■ **Task objective**
All entries below are to be duplicated verbatim.

......

Definition connector_actions : list string :=
  ["iam:GetAccountSummary"; "iam:GetInstanceProfile"; "iam:GetPolicy"; "iam:GetPolicyVersion"; "iam:GetRole";
   "iam:GetRolePolicy"; "iam:ListAccountAliases"; "iam:ListAttachedRolePolicies"; "iam:ListRolePolicies";
   "iam:ListRoles"; "iam:SimulatePrincipalPolicy"; "ec2:DescribeIamInstanceProfileAssociations";
   "ec2:DescribeInstances"; "ec2:DescribeLaunchTemplateVersions"; "ec2:DescribeLaunchTemplates";
   "ec2:DescribeRegions"; "ecs:DescribeServices"; "ecs:DescribeTaskDefinition"; "ecs:ListClusters";
   "ecs:ListServices"; "ecs:ListTaskDefinitions"; "codebuild:BatchGetProjects"; "codebuild:ListProjects";
   "lambda:ListFunctions"; "lambda:ListEventSourceMappings"; "lambda:ListAliases";
   "lambda:ListVersionsByFunction"; "lambda:ListTags"; "codepipeline:ListPipelines";
   "codepipeline:GetPipeline"; "codepipeline:GetPipelineState"; "states:ListStateMachines";
   "states:DescribeStateMachine"; "states:ListTagsForResource"; "events:ListEventBuses"; "events:ListRules";
   "events:ListTargetsByRule"; "events:ListTagsForResource"; "scheduler:ListSchedules";
   "scheduler:GetSchedule"; "pipes:ListPipes"; "pipes:DescribePipe"; "apprunner:ListServices";
   "apprunner:DescribeService"; "batch:DescribeComputeEnvironments"; "batch:DescribeJobDefinitions";
   "glue:GetJobs"; "glue:GetCrawlers"; "elasticmapreduce:ListClusters"; "elasticmapreduce:DescribeCluster";
   "eks:DescribeCluster"; "eks:DescribeFargateProfile"; "eks:DescribeNodegroup";
   "eks:DescribePodIdentityAssociation"; "eks:ListClusters"; "eks:ListFargateProfiles"; "eks:ListNodegroups";
   "eks:ListPodIdentityAssociations"; "sagemaker:DescribeDomain"; "sagemaker:DescribeEndpoint";
   "sagemaker:DescribeEndpointConfig"; "sagemaker:DescribeModel"; "sagemaker:DescribeNotebookInstance";
   "sagemaker:DescribePipeline"; "sagemaker:DescribeProcessingJob"; "sagemaker:DescribeTrainingJob";
   "sagemaker:DescribeTransformJob"; "sagemaker:ListDomains"; "sagemaker:ListEndpoints";
   "sagemaker:ListModels"; "sagemaker:ListNotebookInstances"; "sagemaker:ListPipelines";
   "sagemaker:ListProcessingJobs"; "sagemaker:ListTrainingJobs"; "sagemaker:ListTransformJobs";
   "s3:GetBucketAcl"; "s3:GetBucketLocation"; "s3:GetBucketOwnershipControls"; "s3:GetBucketPolicy";
   "s3:GetBucketPublicAccessBlock"; "s3:GetBucketTagging"; "s3:GetEncryptionConfiguration";
   "s3:ListAccessPoints"; "s3:ListAllMyBuckets"; "ecr:DescribeImages"; "ecr:DescribeRepositories";
   "ecr:GetLifecyclePolicy"; "ecr:GetRepositoryPolicy"; "ecr:GetRegistryScanningConfiguration";
   "ecr:ListTagsForResource"; "kms:DescribeKey"; "kms:GetKeyPolicy"; "kms:GetKeyRotationStatus";
   "kms:ListAliases"; "kms:ListGrants"; "kms:ListKeys"; "kms:ListResourceTags"; "sqs:GetQueueAttributes";
   "sqs:ListQueues"; "sqs:ListQueueTags"; "sns:GetSubscriptionAttributes"; "sns:GetTopicAttributes";
   "sns:ListSubscriptionsByTopic"; "sns:ListTagsForResource"; "sns:ListTopics"; "dynamodb:ListTables";
   "dynamodb:DescribeTable"; "dynamodb:ListTagsOfResource"; "dynamodb:GetResourcePolicy";
   "rds:DescribeDBInstances"; "rds:DescribeDBClusters"; "rds:DescribeDBProxies"; "rds:ListTagsForResource";
   "secretsmanager:ListSecrets"; "secretsmanager:DescribeSecret"; "secretsmanager:GetResourcePolicy";
   "secretsmanager:ListSecretVersionIds"; "ssm:DescribeParameters"; "ssm:ListTagsForResource";
   "bedrock-agentcore:ListAgentRuntimes"; "bedrock-agentcore:GetAgentRuntime";
   "bedrock-agentcore:ListAgentRuntimeEndpoints"; "bedrock-agentcore:ListGateways";
   "bedrock-agentcore:GetGateway"; "bedrock-agentcore:ListGatewayTargets";
   "bedrock-agentcore:GetGatewayTarget"; "bedrock-agentcore:ListMemories"; "bedrock-agentcore:GetMemory";
   "bedrock-agentcore:ListBrowsers"; "bedrock-agentcore:GetBrowser"; "bedrock-agentcore:ListCodeInterpreters";
   "bedrock-agentcore:GetCodeInterpreter"; "sts:GetCallerIdentity"; "organizations:DescribeOrganization";
   "organizations:ListAccountsForParent"; "organizations:ListDelegatedAdministrators";
   "organizations:ListDelegatedServicesForAccount"; "organizations:ListOrganizationalUnitsForParent";
   "organizations:ListRoots"; "cloudformation:ListStackInstances"].
Definition expectedConnectorPermissionActions : gset string := list_to_set (ToLower <$> connector_actions).

Definition allows (statement : list (string * any)) : bool := EqualFold (as_string (map_get statement "effect")) "Allow".
Definition policy_statements (policy : Policy) : result (list (list (string * any))) :=
  parseNormalizedStatements (map_get (pol_Normalized policy) "statements").
Definition canonical_actions (statement : list (string * any)) : list string :=
  canon <$> parseStringList (map_get statement "actions").

Definition statement_expands (statement : list (string * any)) : bool :=
  allows statement &&
  (negb (is_nil (parseStringList (map_get statement "not_actions"))) ||
   negb (is_nil (parseStringList (map_get statement "not_resources"))) ||
   existsb (λ a, negb (bool_decide (a ∈ expectedConnectorPermissionActions))) (canonical_actions statement)).
Definition connectorPermissionScopeExpanded (policies : list Policy) : bool :=
  existsb (λ p, match policy_statements p with Err _ => true | Ok sts => existsb statement_expands sts end) policies.

(** Policies in order: an unreadable one reports missing actions, a wildcard
    reports none. *)
Fixpoint actions_missing (observed : gset string) (policies : list Policy) : bool :=
  match policies with
  | [] => negb (bool_decide (expectedConnectorPermissionActions ⊆ observed))
  | p :: policies =>
      match policy_statements p with
      | Err _ => true
      | Ok sts =>
          let actions := filter (λ st, allows st = true) sts ≫= canonical_actions in
          if bool_decide ("*" ∈ actions) then false
          else actions_missing (list_to_set actions ∪ observed) policies
      end
  end.
Definition connectorPermissionActionsMissing : list Policy → bool := actions_missing ∅.

Definition signal (b : bool) (name : string) : list string := if b then [name] else [].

......

■ **Task output**
Definition connector_actions : list string :=
  ["iam:GetAccountSummary"; "iam:GetInstanceProfile"; "iam:GetPolicy"; "iam:GetPolicyVersion"; "iam:GetRole";
   "iam:GetRolePolicy"; "iam:ListAccountAliases"; "iam:ListAttachedRolePolicies"; "iam:ListRolePolicies";
   "iam:ListRoles"; "iam:SimulatePrincipalPolicy"; "ec2:DescribeIamInstanceProfileAssociations";
   "ec2:DescribeInstances"; "ec2:DescribeLaunchTemplateVersions"; "ec2:DescribeLaunchTemplates";
   "ec2:DescribeRegions"; "ecs:DescribeServices"; "ecs:DescribeTaskDefinition"; "ecs:ListClusters";
   "ecs:ListServices"; "ecs:ListTaskDefinitions"; "codebuild:BatchGetProjects"; "codebuild:ListProjects";
   "lambda:ListFunctions"; "lambda:ListEventSourceMappings"; "lambda:ListAliases";
   "lambda:ListVersionsByFunction"; "lambda:ListTags"; "codepipeline:ListPipelines";
   "codepipeline:GetPipeline"; "codepipeline:GetPipelineState"; "states:ListStateMachines";
   "states:DescribeStateMachine"; "states:ListTagsForResource"; "events:ListEventBuses"; "events:ListRules";
   "events:ListTargetsByRule"; "events:ListTagsForResource"; "scheduler:ListSchedules";
   "scheduler:GetSchedule"; "pipes:ListPipes"; "pipes:DescribePipe"; "apprunner:ListServices";
   "apprunner:DescribeService"; "batch:DescribeComputeEnvironments"; "batch:DescribeJobDefinitions";
   "glue:GetJobs"; "glue:GetCrawlers"; "elasticmapreduce:ListClusters"; "elasticmapreduce:DescribeCluster";
   "eks:DescribeCluster"; "eks:DescribeFargateProfile"; "eks:DescribeNodegroup";
   "eks:DescribePodIdentityAssociation"; "eks:ListClusters"; "eks:ListFargateProfiles"; "eks:ListNodegroups";
   "eks:ListPodIdentityAssociations"; "sagemaker:DescribeDomain"; "sagemaker:DescribeEndpoint";
   "sagemaker:DescribeEndpointConfig"; "sagemaker:DescribeModel"; "sagemaker:DescribeNotebookInstance";
   "sagemaker:DescribePipeline"; "sagemaker:DescribeProcessingJob"; "sagemaker:DescribeTrainingJob";
   "sagemaker:DescribeTransformJob"; "sagemaker:ListDomains"; "sagemaker:ListEndpoints";
   "sagemaker:ListModels"; "sagemaker:ListNotebookInstances"; "sagemaker:ListPipelines";
   "sagemaker:ListProcessingJobs"; "sagemaker:ListTrainingJobs"; "sagemaker:ListTransformJobs";
   "s3:GetBucketAcl"; "s3:GetBucketLocation"; "s3:GetBucketOwnershipControls"; "s3:GetBucketPolicy";
   "s3:GetBucketPublicAccessBlock"; "s3:GetBucketTagging"; "s3:GetEncryptionConfiguration";
   "s3:ListAccessPoints"; "s3:ListAllMyBuckets"; "ecr:DescribeImages"; "ecr:DescribeRepositories";
   "ecr:GetLifecyclePolicy"; "ecr:GetRepositoryPolicy"; "ecr:GetRegistryScanningConfiguration";
   "ecr:ListTagsForResource"; "kms:DescribeKey"; "kms:GetKeyPolicy"; "kms:GetKeyRotationStatus";
   "kms:ListAliases"; "kms:ListGrants"; "kms:ListKeys"; "kms:ListResourceTags"; "sqs:GetQueueAttributes";
   "sqs:ListQueues"; "sqs:ListQueueTags"; "sns:GetSubscriptionAttributes"; "sns:GetTopicAttributes";
   "sns:ListSubscriptionsByTopic"; "sns:ListTagsForResource"; "sns:ListTopics"; "dynamodb:ListTables";
   "dynamodb:DescribeTable"; "dynamodb:ListTagsOfResource"; "dynamodb:GetResourcePolicy";
   "rds:DescribeDBInstances"; "rds:DescribeDBClusters"; "rds:DescribeDBProxies"; "rds:ListTagsForResource";
   "secretsmanager:ListSecrets"; "secretsmanager:DescribeSecret"; "secretsmanager:GetResourcePolicy";
   "secretsmanager:ListSecretVersionIds"; "ssm:DescribeParameters"; "ssm:ListTagsForResource";
   "bedrock-agentcore:ListAgentRuntimes"; "bedrock-agentcore:GetAgentRuntime";
   "bedrock-agentcore:ListAgentRuntimeEndpoints"; "bedrock-agentcore:ListGateways";
   "bedrock-agentcore:GetGateway"; "bedrock-agentcore:ListGatewayTargets";
   "bedrock-agentcore:GetGatewayTarget"; "bedrock-agentcore:ListMemories"; "bedrock-agentcore:GetMemory";
   "bedrock-agentcore:ListBrowsers"; "bedrock-agentcore:GetBrowser"; "bedrock-agentcore:ListCodeInterpreters";
   "bedrock-agentcore:GetCodeInterpreter"; "sts:GetCallerIdentity"; "organizations:DescribeOrganization";
   "organizations:ListAccountsForParent"; "organizations:ListDelegatedAdministrators";
   "organizations:ListDelegatedServicesForAccount"; "organizations:ListOrganizationalUnitsForParent";
   "organizations:ListRoots"; "cloudformation:ListStackInstances"].
Definition expectedConnectorPermissionActions : gset string := list_to_set (ToLower <$> connector_actions).

Definition allows (statement : list (string * any)) : bool := EqualFold (as_string (map_get statement "effect")) "Allow".
Definition policy_statements (policy : Policy) : result (list (list (string * any))) :=
  parseNormalizedStatements (map_get (pol_Normalized policy) "statements").
Definition canonical_actions (statement : list (string * any)) : list string :=
  canon <$> parseStringList (map_get statement "actions").

Definition statement_expands (statement : list (string * any)) : bool :=
  allows statement &&
  (negb (is_nil (parseStringList (map_get statement "not_actions"))) ||
   negb (is_nil (parseStringList (map_get statement "not_resources"))) ||
   existsb (λ a, negb (bool_decide (a ∈ expectedConnectorPermissionActions))) (canonical_actions statement)).
Definition connectorPermissionScopeExpanded (policies : list Policy) : bool :=
  existsb (λ p, match policy_statements p with Err _ => true | Ok sts => existsb statement_expands sts end) policies.

(** Policies in order: an unreadable one reports missing actions, a wildcard
    reports none. *)
Fixpoint actions_missing (observed : gset string) (policies : list Policy) : bool :=
  match policies with
  | [] => negb (bool_decide (expectedConnectorPermissionActions ⊆ observed))
  | p :: policies =>
      match policy_statements p with
      | Err _ => true
      | Ok sts =>
          let actions := filter (λ st, allows st = true) sts ≫= canonical_actions in
          if bool_decide ("*" ∈ actions) then false
          else actions_missing (list_to_set actions ∪ observed) policies
      end
  end.
Definition connectorPermissionActionsMissing : list Policy → bool := actions_missing ∅.

Definition signal (b : bool) (name : string) : list string := if b then [name] else [].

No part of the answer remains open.